--- Listed records Enclosed Below ---

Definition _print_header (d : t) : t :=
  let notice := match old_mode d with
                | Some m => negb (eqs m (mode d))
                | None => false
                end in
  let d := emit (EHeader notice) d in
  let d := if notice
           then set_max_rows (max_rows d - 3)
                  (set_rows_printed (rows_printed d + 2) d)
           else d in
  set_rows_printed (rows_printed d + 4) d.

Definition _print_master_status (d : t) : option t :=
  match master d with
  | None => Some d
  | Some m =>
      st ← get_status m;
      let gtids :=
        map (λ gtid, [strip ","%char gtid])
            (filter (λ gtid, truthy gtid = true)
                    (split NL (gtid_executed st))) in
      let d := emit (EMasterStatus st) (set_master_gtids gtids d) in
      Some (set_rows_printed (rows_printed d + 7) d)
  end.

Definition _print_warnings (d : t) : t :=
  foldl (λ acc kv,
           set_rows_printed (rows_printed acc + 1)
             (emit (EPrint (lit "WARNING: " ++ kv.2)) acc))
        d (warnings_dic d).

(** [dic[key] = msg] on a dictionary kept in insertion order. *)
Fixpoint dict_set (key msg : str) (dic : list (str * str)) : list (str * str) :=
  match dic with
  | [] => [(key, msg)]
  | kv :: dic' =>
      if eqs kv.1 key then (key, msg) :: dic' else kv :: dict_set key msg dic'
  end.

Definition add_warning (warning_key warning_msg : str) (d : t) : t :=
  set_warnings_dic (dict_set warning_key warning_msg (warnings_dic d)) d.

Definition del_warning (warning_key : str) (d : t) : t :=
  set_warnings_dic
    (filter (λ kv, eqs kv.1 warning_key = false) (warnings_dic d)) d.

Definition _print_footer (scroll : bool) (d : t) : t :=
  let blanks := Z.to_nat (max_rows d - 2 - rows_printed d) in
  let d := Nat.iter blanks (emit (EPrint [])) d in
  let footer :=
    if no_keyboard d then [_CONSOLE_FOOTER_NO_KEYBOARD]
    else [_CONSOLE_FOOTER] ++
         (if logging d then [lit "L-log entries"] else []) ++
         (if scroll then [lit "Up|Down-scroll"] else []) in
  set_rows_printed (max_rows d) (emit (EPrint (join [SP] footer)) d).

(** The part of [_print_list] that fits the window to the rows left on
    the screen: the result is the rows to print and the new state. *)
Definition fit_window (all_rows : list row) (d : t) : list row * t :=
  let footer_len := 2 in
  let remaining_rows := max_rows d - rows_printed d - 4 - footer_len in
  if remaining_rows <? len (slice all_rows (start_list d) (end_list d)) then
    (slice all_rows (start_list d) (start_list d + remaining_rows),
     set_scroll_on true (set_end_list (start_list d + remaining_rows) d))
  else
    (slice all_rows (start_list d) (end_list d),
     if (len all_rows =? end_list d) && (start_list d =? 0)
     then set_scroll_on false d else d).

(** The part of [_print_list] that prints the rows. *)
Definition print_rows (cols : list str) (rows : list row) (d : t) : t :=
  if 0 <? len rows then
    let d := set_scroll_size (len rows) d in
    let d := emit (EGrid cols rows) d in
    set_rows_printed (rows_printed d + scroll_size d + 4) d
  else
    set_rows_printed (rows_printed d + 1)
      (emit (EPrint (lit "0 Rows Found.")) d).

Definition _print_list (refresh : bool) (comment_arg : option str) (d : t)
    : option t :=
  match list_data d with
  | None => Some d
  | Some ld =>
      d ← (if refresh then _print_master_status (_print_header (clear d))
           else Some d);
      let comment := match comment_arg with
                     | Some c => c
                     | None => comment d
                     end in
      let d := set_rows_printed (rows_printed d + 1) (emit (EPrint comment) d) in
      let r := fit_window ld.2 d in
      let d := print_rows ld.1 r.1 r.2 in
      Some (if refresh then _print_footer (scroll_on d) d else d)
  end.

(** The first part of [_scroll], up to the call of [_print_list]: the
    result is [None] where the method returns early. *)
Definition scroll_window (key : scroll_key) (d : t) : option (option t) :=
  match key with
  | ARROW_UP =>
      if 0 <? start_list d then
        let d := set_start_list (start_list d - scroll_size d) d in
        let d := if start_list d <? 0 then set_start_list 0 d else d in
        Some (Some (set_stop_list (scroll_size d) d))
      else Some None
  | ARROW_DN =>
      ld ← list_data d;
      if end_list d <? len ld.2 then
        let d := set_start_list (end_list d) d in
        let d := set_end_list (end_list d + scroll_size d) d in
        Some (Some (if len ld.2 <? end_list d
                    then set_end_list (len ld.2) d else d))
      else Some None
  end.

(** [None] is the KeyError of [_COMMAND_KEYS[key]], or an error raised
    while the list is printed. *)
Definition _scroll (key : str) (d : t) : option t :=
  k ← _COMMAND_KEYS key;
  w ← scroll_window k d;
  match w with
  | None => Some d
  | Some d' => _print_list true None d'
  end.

--- End of Enclosed Listed records ---

:: What you need to do ::
In full and without error, retype the entries above.

:: Output ::
Definition _print_header (d : t) : t :=
  let notice := match old_mode d with
                | Some m => negb (eqs m (mode d))
                | None => false
                end in
  let d := emit (EHeader notice) d in
  let d := if notice
           then set_max_rows (max_rows d - 3)
                  (set_rows_printed (rows_printed d + 2) d)
           else d in
  set_rows_printed (rows_printed d + 4) d.

Definition _print_master_status (d : t) : option t :=
  match master d with
  | None => Some d
  | Some m =>
      st ← get_status m;
      let gtids :=
        map (λ gtid, [strip ","%char gtid])
            (filter (λ gtid, truthy gtid = true)
                    (split NL (gtid_executed st))) in
      let d := emit (EMasterStatus st) (set_master_gtids gtids d) in
      Some (set_rows_printed (rows_printed d + 7) d)
  end.

Definition _print_warnings (d : t) : t :=
  foldl (λ acc kv,
           set_rows_printed (rows_printed acc + 1)
             (emit (EPrint (lit "WARNING: " ++ kv.2)) acc))
        d (warnings_dic d).

(** [dic[key] = msg] on a dictionary kept in insertion order. *)
Fixpoint dict_set (key msg : str) (dic : list (str * str)) : list (str * str) :=
  match dic with
  | [] => [(key, msg)]
  | kv :: dic' =>
      if eqs kv.1 key then (key, msg) :: dic' else kv :: dict_set key msg dic'
  end.

Definition add_warning (warning_key warning_msg : str) (d : t) : t :=
  set_warnings_dic (dict_set warning_key warning_msg (warnings_dic d)) d.

Definition del_warning (warning_key : str) (d : t) : t :=
  set_warnings_dic
    (filter (λ kv, eqs kv.1 warning_key = false) (warnings_dic d)) d.

Definition _print_footer (scroll : bool) (d : t) : t :=
  let blanks := Z.to_nat (max_rows d - 2 - rows_printed d) in
  let d := Nat.iter blanks (emit (EPrint [])) d in
  let footer :=
    if no_keyboard d then [_CONSOLE_FOOTER_NO_KEYBOARD]
    else [_CONSOLE_FOOTER] ++
         (if logging d then [lit "L-log entries"] else []) ++
         (if scroll then [lit "Up|Down-scroll"] else []) in
  set_rows_printed (max_rows d) (emit (EPrint (join [SP] footer)) d).

(** The part of [_print_list] that fits the window to the rows left on
    the screen: the result is the rows to print and the new state. *)
Definition fit_window (all_rows : list row) (d : t) : list row * t :=
  let footer_len := 2 in
  let remaining_rows := max_rows d - rows_printed d - 4 - footer_len in
  if remaining_rows <? len (slice all_rows (start_list d) (end_list d)) then
    (slice all_rows (start_list d) (start_list d + remaining_rows),
     set_scroll_on true (set_end_list (start_list d + remaining_rows) d))
  else
    (slice all_rows (start_list d) (end_list d),
     if (len all_rows =? end_list d) && (start_list d =? 0)
     then set_scroll_on false d else d).

(** The part of [_print_list] that prints the rows. *)
Definition print_rows (cols : list str) (rows : list row) (d : t) : t :=
  if 0 <? len rows then
    let d := set_scroll_size (len rows) d in
    let d := emit (EGrid cols rows) d in
    set_rows_printed (rows_printed d + scroll_size d + 4) d
  else
    set_rows_printed (rows_printed d + 1)
      (emit (EPrint (lit "0 Rows Found.")) d).

Definition _print_list (refresh : bool) (comment_arg : option str) (d : t)
    : option t :=
  match list_data d with
  | None => Some d
  | Some ld =>
      d ← (if refresh then _print_master_status (_print_header (clear d))
           else Some d);
      let comment := match comment_arg with
                     | Some c => c
                     | None => comment d
                     end in
      let d := set_rows_printed (rows_printed d + 1) (emit (EPrint comment) d) in
      let r := fit_window ld.2 d in
      let d := print_rows ld.1 r.1 r.2 in
      Some (if refresh then _print_footer (scroll_on d) d else d)
  end.

(** The first part of [_scroll], up to the call of [_print_list]: the
    result is [None] where the method returns early. *)
Definition scroll_window (key : scroll_key) (d : t) : option (option t) :=
  match key with
  | ARROW_UP =>
      if 0 <? start_list d then
        let d := set_start_list (start_list d - scroll_size d) d in
        let d := if start_list d <? 0 then set_start_list 0 d else d in
        Some (Some (set_stop_list (scroll_size d) d))
      else Some None
  | ARROW_DN =>
      ld ← list_data d;
      if end_list d <? len ld.2 then
        let d := set_start_list (end_list d) d in
        let d := set_end_list (end_list d + scroll_size d) d in
        Some (Some (if len ld.2 <? end_list d
                    then set_end_list (len ld.2) d else d))
      else Some None
  end.

(** [None] is the KeyError of [_COMMAND_KEYS[key]], or an error raised
    while the list is printed. *)
Definition _scroll (key : str) (d : t) : option t :=
  k ← _COMMAND_KEYS key;
  w ← scroll_window k d;
  match w with
  | None => Some d
  | Some d' => _print_list true None d'
  end.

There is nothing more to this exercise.